O tipo de espaço de exposição é igualmente um factor de distinção das galerias de hoje. Alexandre Melo (1999) distingue três tipos de espaço no seu estudo: espaço tradicional, espaço moderno e espaço alternativo.

O espaço tradicional caracteriza-se, segundo o autor, por uma multiplicidade de ornamentos e efeitos decorativos, abundância de brilhos e dourados, a existência de montras amplas, etc.

O espaço moderno seria o espaço típico da galeria ideal preconizada pela ortodoxia modernista de tradição americana. O “cubo branco”, fechado ao exterior, composto por quatro paredes brancas, com chão e tecto neutro e luz controlada. Toda a estruturação do espaço é concebida para a concentração máxima do observador. (Melo, 1999: 92). “Na sua versão mais pura o espaço moderno seria um espaço estritamente geométrico e minimalista, totalmente desligado do mundo exterior, um espaço de sacralização da obra de arte entendida como pura forma, marcado por um ascetismo tendencialmente religioso e pela austeridade tida por inerente à dignidade museológica.” (Melo, 1999: 92)
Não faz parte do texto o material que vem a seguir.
(* ===== verification/Mkfs.v ===== *)
(** The program that builds the disk (mkfs/mkfs.c), which runs on the host.

    The image is a file of whole sectors.  The host is little-endian.  A file that
    goes onto the disk is its path and what open() and the calls of read() give:
    [None] if it cannot be opened, else the pieces of at most [BSIZE] bytes that the
    reads deliver.  An assertion that fails and die() end the program ([panic]).
    What is printed is left out.  The members of a [struct dinode] are those of
    the kernel's inodes ([inode]). *)

From S2P Require Import Prelude Mem Riscv Locks Kalloc Vm Proc Kernel Uart Printf Sleeplock Bio Log Fs.

Definition FSSIZE : Z := 2000.
Definition NINODES : Z := 200.

(** [y] has the bytes of [x] in RISC-V order; the host reads them back. *)
Definition xshort (x : Z) : Z := le_value (int_bytes 2 x).
Definition xint (x : Z) : Z := le_value (int_bytes 4 x).

Definition nbitmap : Z := FSSIZE / (BSIZE * 8) + 1.
Definition ninodeblocks : Z := NINODES / IPB + 1.
Definition nlog : Z := LOGSIZE.
Definition nmeta : Z := 2 + nlog + ninodeblocks + nbitmap.
Definition nblocks : Z := FSSIZE - nmeta.

Definition new_sb : superblock :=
  SuperBlock FSMAGIC (xint FSSIZE) (xint nblocks) (xint NINODES) (xint nlog) (xint 2)
    (xint (2 + nlog)) (xint (2 + nlog + ninodeblocks)).

Definition sb_bytes (s : superblock) : list Z :=
  concat (int_bytes 4 <$> [sb_magic s; sb_size s; sb_nblocks s; sb_ninodes s; sb_nlog s; sb_logstart s;
                            sb_inodestart s; sb_bmapstart s]).

Record mkfs := MkfsState { img : gmap Z (list Z); freeinode : Z; freeblock : Z }.

#[global] Arguments img !_ /.
#[global] Arguments freeinode !_ /.
#[global] Arguments freeblock !_ /.

Definition zeroes : list Z := replicate (Z.to_nat BSIZE) 0.

(** ** Sectors and inodes *)

(** Where [lseek(fsfd, sec * BSIZE, 0)] goes. *)
Definition seek (sec : Z) : Z := u32 (sec * BSIZE) / BSIZE.

Definition wsect (sec : Z) (buf : list Z) : M mkfs unit :=
  modify (fun s => s {{ img ::= <[seek sec := buf]> }}).

Definition rsect (sec : Z) : M mkfs (list Z) :=
  o <- gets (fun s => img s !! seek sec);;
  match o with Some b => ret b | None => panic "read" end.

(** The members that bzero() leaves, and those that [struct dinode] does not have. *)
Definition din0 : inode := Inode 0 0 0 (SleepLock 0 0) 0 0 0 0 0 0 (replicate 13 0).

Definition winode (inum : Z) (ip : inode) : M mkfs unit :=
  let bn := IBLOCK inum new_sb in
  buf <- rsect bn;;
  wsect bn (splice (DINODE_SIZE * (inum mod IPB)) (dinode_bytes ip) buf).

Definition rinode (inum : Z) : M mkfs inode :=
  let bn := IBLOCK inum new_sb in
  buf <- rsect bn;;
  ret (read_dinode buf (inum mod IPB) din0).

Definition ialloc (type : Z) : M mkfs Z :=
  inum <- gets freeinode;;
  modify (fun s => s {{ freeinode ::= fun n => u32 (n + 1) }});;;
  winode inum (din0 {{ i_type := i16 (xshort type); i_nlink := i16 (xshort 1); i_size := xint 0 }});;;
  ret inum.

Definition set_bit (buf : list Z) (i : Z) : list Z :=
  seti (i / 8) (u8 (Z.lor (default 0 (geti buf (i / 8))) (Z.shiftl 1 (i mod 8)))) buf.

Definition balloc (used : Z) : M mkfs unit :=
  if negb (used <? BSIZE * 8) then panic "assert"
  else wsect (sb_bmapstart new_sb) (fold_left set_bit (seqZ 0 used) zeroes).

(** [freeblock++] *)
Definition new_block : M mkfs Z :=
  b <- gets freeblock;;
  modify (fun s => s {{ freeblock ::= fun b => u32 (b + 1) }});;;
  ret b.

(** ** Files *)

Definition get_addr (din : inode) (k : Z) : Z := default 0 (geti (i_addrs din) k).

(** [if(xint(din.addrs[k]) == 0) din.addrs[k] = xint(freeblock++)] *)
Definition ensure_addr (k : Z) (din : inode) : M mkfs inode :=
  if xint (get_addr din k) =? 0 then b <- new_block;; ret (din {{ i_addrs ::= seti k (xint b) }}) else ret din.

(** The block of the file, given one if it has none. *)
Definition place_block (fbn : Z) (din : inode) : M mkfs (inode * Z) :=
  if fbn <? NDIRECT then
    din <- ensure_addr fbn din;;
    ret (din, xint (get_addr din fbn))
  else
    din <- ensure_addr NDIRECT din;;
    indirect <- rsect (xint (get_addr din NDIRECT));;
    let o := 4 * (fbn - NDIRECT) in
    indirect <- (if field o 4 indirect =? 0 then
                   b <- new_block;;
                   let indirect := put_field o 4 (xint b) indirect in
                   wsect (xint (get_addr din NDIRECT)) indirect;;;
                   ret indirect
                 else ret indirect);;
    ret (din, xint (field o 4 indirect)).

(** A round of the loop of iappend(); [p] is what is still to be written. *)
Definition append_round (x : inode * Z * list Z) : M mkfs (inode * Z * list Z + inode * Z) :=
  let '(din, off, p) := x in
  let n := Z.of_nat (length p) in
  if 0 <? n then
    let fbn := off / BSIZE in
    if negb (fbn <? MAXFILE) then panic "assert"
    else
      r <- place_block fbn din;;
      let '(din, x) := r in
      let n1 := Z.min n ((fbn + 1) * BSIZE - off) in
      buf <- rsect x;;
      wsect x (splice (off - fbn * BSIZE) (take (Z.to_nat n1) p) buf);;;
      continue (din, u32 (off + n1), drop (Z.to_nat n1) p)
  else break (din, off).

Definition iappend (inum : Z) (p : list Z) : M mkfs unit :=
  din <- rinode inum;;
  let off := xint (i_size din) in
  r <- loop (Datatypes.S (length p)) append_round (din, off, p);;
  let '(din, off) := r in
  winode inum (din {{ i_size := xint off }}).

(** ** main() *)

Fixpoint each {A} (f : A -> M mkfs unit) (l : list A) : M mkfs unit :=
  match l with
  | [] => ret tt
  | x :: l => f x;;; each f l
  end.

(** [bzero(&de, sizeof(de)); de.inum = ...; strncpy(de.name, name, DIRSIZ);
    iappend(rootino, &de, sizeof(de))] *)
Definition add_entry (rootino inum : Z) (name : list Z) : M mkfs unit :=
  iappend rootino (dirent_bytes (Dirent (xshort inum) (pad_name (Z.to_nat DIRSIZ) name))).

Definition host_file : Type := list Z * option (list (list Z)).

(** The name without "user/" and, later, without a leading underscore. *)
Definition shortname (path : list Z) : list Z :=
  if strncmp_bytes 5 path (str "user/") =? 0 then drop 5 path else path.
Definition without_underscore (name : list Z) : list Z :=
  match name with c :: r => if c =? chr "_" then r else name | [] => [] end.

Definition add_file (rootino : Z) (f : host_file) : M mkfs unit :=
  let '(path, opened) := f in
  let name := shortname path in
  if bool_decide (slash ∈ name) then panic "assert"
  else
    match opened with
    | None => panic "open"
    | Some pieces =>
        let name := without_underscore name in
        inum <- ialloc T_FILE;;
        add_entry rootino inum name;;;
        each (fun buf => iappend inum buf) pieces
    end.

(** "fix size of root inode dir" *)
Definition round_root (rootino : Z) : M mkfs unit :=
  din <- rinode rootino;;
  let off := xint (i_size din) in
  let off := u32 ((off / BSIZE + 1) * BSIZE) in
  winode rootino (din {{ i_size := xint off }}).

(** Everything behind the opening of the image, whose files are [files]. *)
Definition build (files : list host_file) : M mkfs unit :=
  modify (fun s => s {{ freeblock := nmeta }});;;
  for_to FSSIZE (fun i => wsect i zeroes;;; ret None) (ret tt);;;
  wsect 1 (splice 0 (sb_bytes new_sb) zeroes);;;
  rootino <- ialloc T_DIR;;
  if negb (rootino =? ROOTINO) then panic "assert"
  else
    add_entry rootino rootino (str ".");;;
    add_entry rootino rootino (str "..");;;
    each (add_file rootino) files;;;
    round_root rootino;;;
    used <- gets freeblock;;
    balloc used.

(** [image] says whether an image is named and can be opened. *)
Definition main (image : option bool) (files : list host_file) : M mkfs unit :=
  match image with
  | None => panic "Usage: mkfs fs.img files..."
  | Some false => panic "open"
  | Some true => build files
  end.

(** The program's variables when it starts. *)
Definition start : mkfs := MkfsState ∅ 1 0.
O espaço alternativo seria um espaço que inicialmente estaria destinado para outras funções e terá sido adaptado para uma galeria de arte, mantendo as suas características originais e continuando, porventura a desempenhar as suas funções. (Melo, 1999)

Assim, uma galeria de arte é interpelada por uma série de práticas: os profissionais que criam e são criados pelas galerias; pelos públicos e pela sua recepção tendencialmente reinterpretativa e transformadora; do crescente cruzamento entre arte, cultura, economia e vida quotidiana; pelas fronteiras de uma estética profana, sensorial, comunicativa e intelectiva pelo estatuto dos artistas, cada vez mais contaminado pelas convenções e regras que regem os mundos da arte; pelo programador ou director artístico que poderão ainda reter alguns traços encantatórios da aura autoral; pelas inserções urbanísticas e pelas imagens de cidade a que se associa ou que a partir dela são criadas.